You’ll be writing a 3-5 page reflective essay that discusses the writing you’ve done in this class and what you can learn from that experience. While you should feel free to quote from your work in the reflective essay, the only other requirement is that it answer the guiding question: “What have I learned about writing and myself as a writer this semester, and what ideas about writing can I take forward with me into the writing I’ll do in the future?”Answer the following questions about reflective writing:https://www.theverge.com/22585864/wattpad-fanficti…What prior knowledge about writers and writing did Mirna Rodriguez bring to her writing as a member of the Wattpad community?What preconceptions does Mirna Rodriguez say were challenged by the experience of writing for this community?
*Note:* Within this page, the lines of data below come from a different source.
(** [parse_process_char]; [None] is the end-of-line mark fed after the
    characters of every line. *)
Definition parse_process_char (rd : reader) (c : option ascii) : result reader :=
  match st rd with
  | START_RECORD =>
      match c with
      | None => Ok rd
      | Some a =>
          if is_newline a then Ok (set_state EAT_CRNL rd)
          else start_field (set_state START_FIELD rd) c
      end
  | START_FIELD => start_field rd c
  | IN_FIELD =>
      if ends_line c then Ok (set_state (after_line_end c) (parse_save_field rd))
      else if is_char COMMA c then Ok (set_state START_FIELD (parse_save_field rd))
      else match c with
           | Some a => parse_add_char rd a
           | None => Ok rd
           end
  | IN_QUOTED_FIELD =>
      match c with
      | None => Ok rd
      | Some a =>
          if Ascii.eqb a QUOTE then Ok (set_state QUOTE_IN_QUOTED_FIELD rd)
          else parse_add_char rd a
      end
  | QUOTE_IN_QUOTED_FIELD =>
      if is_char QUOTE c then
        match c with
        | Some a => let* rd' := parse_add_char rd a in Ok (set_state IN_QUOTED_FIELD rd')
        | None => Ok rd
        end
      else if is_char COMMA c then Ok (set_state START_FIELD (parse_save_field rd))
      else if ends_line c then Ok (set_state (after_line_end c) (parse_save_field rd))
      else match c with
           | Some a => let* rd' := parse_add_char rd a in Ok (set_state IN_FIELD rd')
           | None => Ok rd
           end
  | EAT_CRNL =>
      match c with
      | None => Ok (set_state START_RECORD rd)
      | Some a =>
          if is_newline a then Ok rd
          else Raise (CsvError "new-line character seen in unquoted field")
      end
  end.

(** The characters of one line, then the end-of-line mark. *)
Fixpoint feed_line (rd : reader) (line : string) : result reader :=
  match line with
  | EmptyString => parse_process_char rd None
  | String c r => let* rd' := parse_process_char rd (Some c) in feed_line rd' r
  end.
(** * Inventory service: stock ledger, event publisher and RPC responders

    A shallow embedding of the TypeScript sources

      - src/inventory/inventory.service.ts     (InventoryService)
      - src/inventory/inventory.repository.ts  (InventoryRepository)
      - src/inventory/schemas/inventory.schema.ts
      - src/inventory/events/inventory.events.ts
      - src/rabbitmq/rabbitmq.service.ts       (RabbitMQService)
      - src/rabbitmq/rabbitmq.types.ts

    Modelling conventions.

    - Quantities are JavaScript numbers.  Where quantities are compared
      or passed on, they are integers ([Z]); the price is a rational and
      is only ever carried around.  What [deductStock] computes with [-]
      and [+] depends on binary64 rounding: it is embedded a second time
      over binary64 values ([DoubleService]), and what it stores and
      reports is stated there.
    - The Mongo collection is the list of its documents in insertion order;
      a document's position plays the role of its [_id].  [findOne] is the
      first document that matches the filter.
    - [async] methods are functions in a state-and-exception monad [M].
      Every method runs to completion before the next one starts; the
      callbacks of a [Promise.all] run one after the other in array order.
    - The broker is the environment.  Its behaviour is an oracle stored in
      the state: the outcome of the n-th call of [connect()] and of the n-th
      call of [channel.publish].  Statements quantify over every oracle.
    - Everything observable that the service does to the outside world is
      appended to a trace of effects.
    - The Mongoose schema is a parameter of [createItem]; the class
      validators of the DTOs run in the controller's pipe, before the
      service is entered, and are not part of it. *)

From Stdlib Require Import Floats.
From Stdlib Require Import ZArith String Ascii List Lia QArith.
From stdpp Require Import gmap strings list fin_maps pretty.
From Equations Require Import Equations.

Local Close Scope Q_scope.
Local Open Scope string_scope.
Local Open Scope Z_scope.
Local Open Scope list_scope.

(** ** Data model *)

(** src/inventory/schemas/inventory.schema.ts, class [Inventory]. *)
Module Inventory.
Record t := mk {
  productCode : string;
  name : string;
  description : string;
  quantity : Z;
  price : Q;
}.

(** Assignment to the [quantity] path of a document. *)
Definition set_quantity (q : Z) (d : t) : t :=
  {| productCode := productCode d;
     name := name d;
     description := description d;
     quantity := q;
     price := price d |}.
End Inventory.
Lemma n_line_good name :
  simple_value name = true -> spaced_name name = true -> name <> [] ->
  exists v, good_line (n_line name) "N" v /\ structured_name v = name.
Proof.
  intros Hs Hsp Hn.
  destruct (spaced_name_facts _ Hsp) as (Hb & Hp & Hh & Hl).
  pose proof (forallb_Forall _ _ Hs) as Hs'.
  unfold n_line. cbv zeta. rewrite trim_id by assumption.
  pose proof (split_re_spaces name Hb Hp) as Hj.
  destruct (1 <? length (split_re re_ws name))%nat eqn:E.
  - apply Nat.ltb_lt in E.
    destruct (exists_last (l := split_re re_ws name)) as (init & last & Hparts).
    { intros Heq. rewrite Heq in E. simpl in E. lia. }
    rewrite Hparts in *. rewrite length_app in *. cbn [length] in *.
    replace (length init + 1 - 1)%nat with (length init) by lia.
    rewrite take_app_length.
    assert (elem (init ++ [last]) (length init) = JStr last) as ->.
    { unfold elem. rewrite list_lookup_middle; reflexivity. }
    assert (init <> []) as Hi by (intros ->; simpl in E; lia).
    change (str " ") with [32] in *.
    rewrite join_snoc in Hj by assumption.
    assert (Forall (fun c => simple_cu c = true) (join [32] init)
            /\ Forall (fun c => simple_cu c = true) last) as [Hfi Hla].
    { rewrite <- Hj in Hs'. apply Forall_app in Hs' as [H1 H2].
      apply Forall_app in H2 as [_ H2]. auto. }
    rewrite !escape_simple by (apply Forall_forallb; assumption).
    exists (last ++ 59 :: join [32] init ++ [59; 59; 59]). split.
    + change (str "N:" ++ last ++ str ";" ++ join [32] init ++ str ";;;")
        with (str "N" ++ 58 :: last ++ 59 :: join [32] init ++ [59; 59; 59]).
      apply good_generated; auto.
      * destruct last; discriminate.
      * apply Forall_app; split;
          [eapply Forall_impl; eauto; intros ? Hc; apply simple_cu_facts in Hc; tauto|].
        constructor; [reflexivity|].
        apply Forall_app; split;
          [eapply Forall_impl; eauto; intros ? Hc; apply simple_cu_facts in Hc; tauto|].
        repeat constructor.
    + rewrite structured_several by assumption.
      change (join [32] init ++ 32 :: last) with (join [32] init ++ [32] ++ last).
      rewrite Hj. apply trim_id; assumption.
  - rewrite escape_simple by assumption.
    exists (name ++ [59; 59; 59]). split.
    + change (str "N:" ++ name ++ str ";;;") with (str "N" ++ 58 :: name ++ [59; 59; 59]).
      apply good_generated; auto.
      * destruct name; [congruence|discriminate].
      * apply Forall_app; split; [apply simple_dot; assumption|repeat constructor].
    + apply structured_single; assumption.
Qed.

(** ** The round trip *)

Lemma line_target_reads l field v : reads l field v -> line_target l = target (str field).
Proof. unfold reads, line_target. intros ->. reflexivity. Qed.

Lemma when_set_targets k value lines :
  (value <> [] -> Forall (fun l => line_target l <> Some k) lines) ->
  Forall (fun l => line_target l <> Some k) (when_set value lines).
Proof.
  intros H. destruct value; [constructor|]. apply H. discriminate.
Qed.

Lemma when_set_good value lines :
  (value <> [] -> Forall (fun l => l <> [] /\ Forall (fun c => one_of [13; 10] c = false) l) lines) ->
  Forall (fun l => l <> [] /\ Forall (fun c => one_of [13; 10] c = false) l)
    (when_set value lines).
Proof.
  intros H. destruct value; [constructor|]. apply H. discriminate.
Qed.

Lemma good_line_wf l field v :
  good_line l field v -> l <> [] /\ Forall (fun c => one_of [13; 10] c = false) l.
Proof. intros (_ & H1 & H2). auto. Qed.

Lemma good_line_target l field v k :
  good_line l field v -> target (str field) <> Some k -> line_target l <> Some k.
Proof. intros (H & _) Hk. rewrite (line_target_reads _ _ _ H). exact Hk. Qed.

Lemma assign_ORG c v :
  assign c (str "ORG") (JStr v) = Ok (<["company" := JStr (unescape (JStr v))]> c).
Proof. reflexivity. Qed.

Lemma assign_TAG c v :
  assign c (str "X-EVENT-TAG") (JStr v)
  = Ok (<["eventTag" := JStr (unescape (JStr v))]> c).
Proof. reflexivity. Qed.

Lemma assign_FN c v :
  assign c (str "FN") (JStr v) = Ok (<["name" := JStr (unescape (JStr v))]> c).
Proof. reflexivity. Qed.

Lemma fixed_lines_target k :
  line_target (str "BEGIN:VCARD") <> Some k
  /\ line_target (str "VERSION:3.0") <> Some k
  /\ line_target (str "END:VCARD") <> Some k.
Proof. repeat split; vm_compute; discriminate. Qed.

Lemma fixed_lines_good :
  Forall (fun l => l <> [] /\ Forall (fun c => one_of [13; 10] c = false) l)
    [str "BEGIN:VCARD"; str "VERSION:3.0"]
  /\ Forall (fun l => l <> [] /\ Forall (fun c => one_of [13; 10] c = false) l)
       [str "END:VCARD"].
Proof.
  split; repeat constructor; discriminate.
Qed.

Ltac target_ne :=
  match goal with
  | |- target ?f <> Some ?k =>
      let t := eval vm_compute in (target f) in
      change (target f) with t; congruence
  end.

Section RoundTrip.
Variables name phone email company eventTag : jstr.
Hypothesis Hname : simple_value name = true.
Hypothesis Hspaced : spaced_name name = true.
Hypothesis Hphone : simple_value phone = true.
Hypothesis Hplain : plain_phone phone = true.
Hypothesis Hemail : simple_value email = true.
Hypothesis Hcompany : simple_value company = true.
Hypothesis Htag : simple_value eventTag = true.

Let Ln := when_set name [fn_line name; n_line name].
Let Lp := when_set phone [tel_line phone].
Let Le := when_set email [email_line email].
Let Lc := when_set company [org_line company].
Let Lt := when_set eventTag [tag_line eventTag].

Lemma rt_lines :
  vcard_lines name phone email company eventTag
  = [str "BEGIN:VCARD"; str "VERSION:3.0"] ++ Ln ++ Lp ++ Le ++ Lc ++ Lt ++ [str "END:VCARD"].
Proof using Type. reflexivity. Qed.

Lemma rt_Ln k : k <> "name"%string -> Forall (fun l => line_target l <> Some k) Ln.
Proof using Hname Hspaced.
  intros Hk. apply when_set_targets. intros Hn.
  destruct (n_line_good name Hname Hspaced Hn) as (v & Hg & _).
  repeat constructor.
  - eapply good_line_target; [apply fn_line_good; auto|]. target_ne.
  - eapply good_line_target; [apply Hg|]. target_ne.
Qed.
(** X26 (lines 73-82): when the database answers its two queries,
    [check_availability] reports whether some row compares equal to the
    posted user name and whether some row compares equal to the posted
    email, a missing field counting as the empty text; it changes neither
    table nor session nor anything of the workflow. *)
Theorem check_availability_reports (P : Site.platform)
    (data : gmap string string) (s : Site.site) :
  Site.db_fault_at s (Site.db_calls s) = None ->
  Site.db_fault_at s (S (Site.db_calls s)) = None ->
  let s' := snd (Site.check_availability P data s) in
  fst (Site.check_availability P data s)
  = inl (Site.Plain
           (Json
              [("usernameExists",
                JBool
                  (existsb
                     (fun u =>
                        Site.column_eq P (Site.username u)
                          (Site.get_or_empty data "uname"))
                     (Site.users s)));
               ("emailExists",
                JBool
                  (existsb
                     (fun u =>
                        Site.column_eq P (Site.email u)
                          (Site.get_or_empty data "email"))
                     (Site.users s)))] 200))
  /\ Site.users s' = Site.users s
  /\ Site.cookie s' = Site.cookie s
  /\ Site.net s' = Site.net s.
Proof.
  intros H1 H2 s'. subst s'. by rewrite check_availability_run, H1, H2.
Qed.

(** X26 on a request that names alice and no email. *)
Lemma check_availability_reports_witness :
  let s := SiteScenario.site_of [SiteScenario.alice] SiteScenario.anonymous in
  Site.db_fault_at s (Site.db_calls s) = None /\
  Site.db_fault_at s (S (Site.db_calls s)) = None /\
  fst (Site.check_availability SiteScenario.toy (<["uname" := "alice"]> ∅) s)
  = inl (Site.Plain
           (Json [("usernameExists", JBool true);
                  ("emailExists", JBool false)] 200)).
Proof.
  intros s. split; [reflexivity|]. split; [reflexivity|].
  exact (proj1 (check_availability_reports SiteScenario.toy
                  (<["uname" := "alice"]> ∅) s eq_refl eq_refl)).
Defined.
How did her sense of writing in this community change over time?What was the author’s original motivation for participating on Wattpad and how did that motivation change over time?Looking back, Mirna Rodriguez says her own fan fiction was “largely untouched by readers,” but feels positively about the experience. What would you say the author learned about writing through their experiences in the Wattpad community?What context and details does the author include for readers who know nothing about Wattpad before reading this article? If this was your first time hearing about Wattpad, was the author’s description of it helpful or are you still unclear about what Wattpad is?